▶ REQUIRED ACTION: Repeat the records given below in full, with no changes.

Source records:
____________________

(** The three components of what an enqueue leaves behind. *)
Definition queue_after {Qu : Type} (r : Qu * ClientState * outcome bool) : Qu :=
  fst (fst r).
Definition state_after {Qu : Type} (r : Qu * ClientState * outcome bool)
  : ClientState := snd (fst r).
Definition result_of {Qu : Type} (r : Qu * ClientState * outcome bool)
  : outcome bool := snd r.

(** ** Runs of one client

    What happens to one client's queue and state between admission and
    eviction: [broadcast_queue] enqueues and evaluates the health check, the
    relay takes items.  A run says nothing of the verdicts: it may be
    continued past a check that answered "evict". *)

Inductive op : Type :=
| Op_enqueue (item : Item) (t_window t_full : Time)
| Op_check (now : Time)
| Op_relay_get.

Arguments Op_enqueue item%_string t_window%_Q t_full%_Q.
Arguments Op_check now%_Q.

(** [await state.queue.get()] of [client_relay]; on an empty queue the
    relay stays suspended. *)
Definition relay_get (q : Queue) : Queue := fst (Queue_get_nowait q).

Definition drain (k : nat) (q : Queue) : Queue := Nat.iter k relay_get q.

____________________

▶ SOLUTION TO THE PROBLEM:
(** The three components of what an enqueue leaves behind. *)
Definition queue_after {Qu : Type} (r : Qu * ClientState * outcome bool) : Qu :=
  fst (fst r).
Definition state_after {Qu : Type} (r : Qu * ClientState * outcome bool)
  : ClientState := snd (fst r).
Definition result_of {Qu : Type} (r : Qu * ClientState * outcome bool)
  : outcome bool := snd r.

(** ** Runs of one client

    What happens to one client's queue and state between admission and
    eviction: [broadcast_queue] enqueues and evaluates the health check, the
    relay takes items.  A run says nothing of the verdicts: it may be
    continued past a check that answered "evict". *)

Inductive op : Type :=
| Op_enqueue (item : Item) (t_window t_full : Time)
| Op_check (now : Time)
| Op_relay_get.

Arguments Op_enqueue item%_string t_window%_Q t_full%_Q.
Arguments Op_check now%_Q.

(** [await state.queue.get()] of [client_relay]; on an empty queue the
    relay stays suspended. *)
Definition relay_get (q : Queue) : Queue := fst (Queue_get_nowait q).

Definition drain (k : nat) (q : Queue) : Queue := Nat.iter k relay_get q.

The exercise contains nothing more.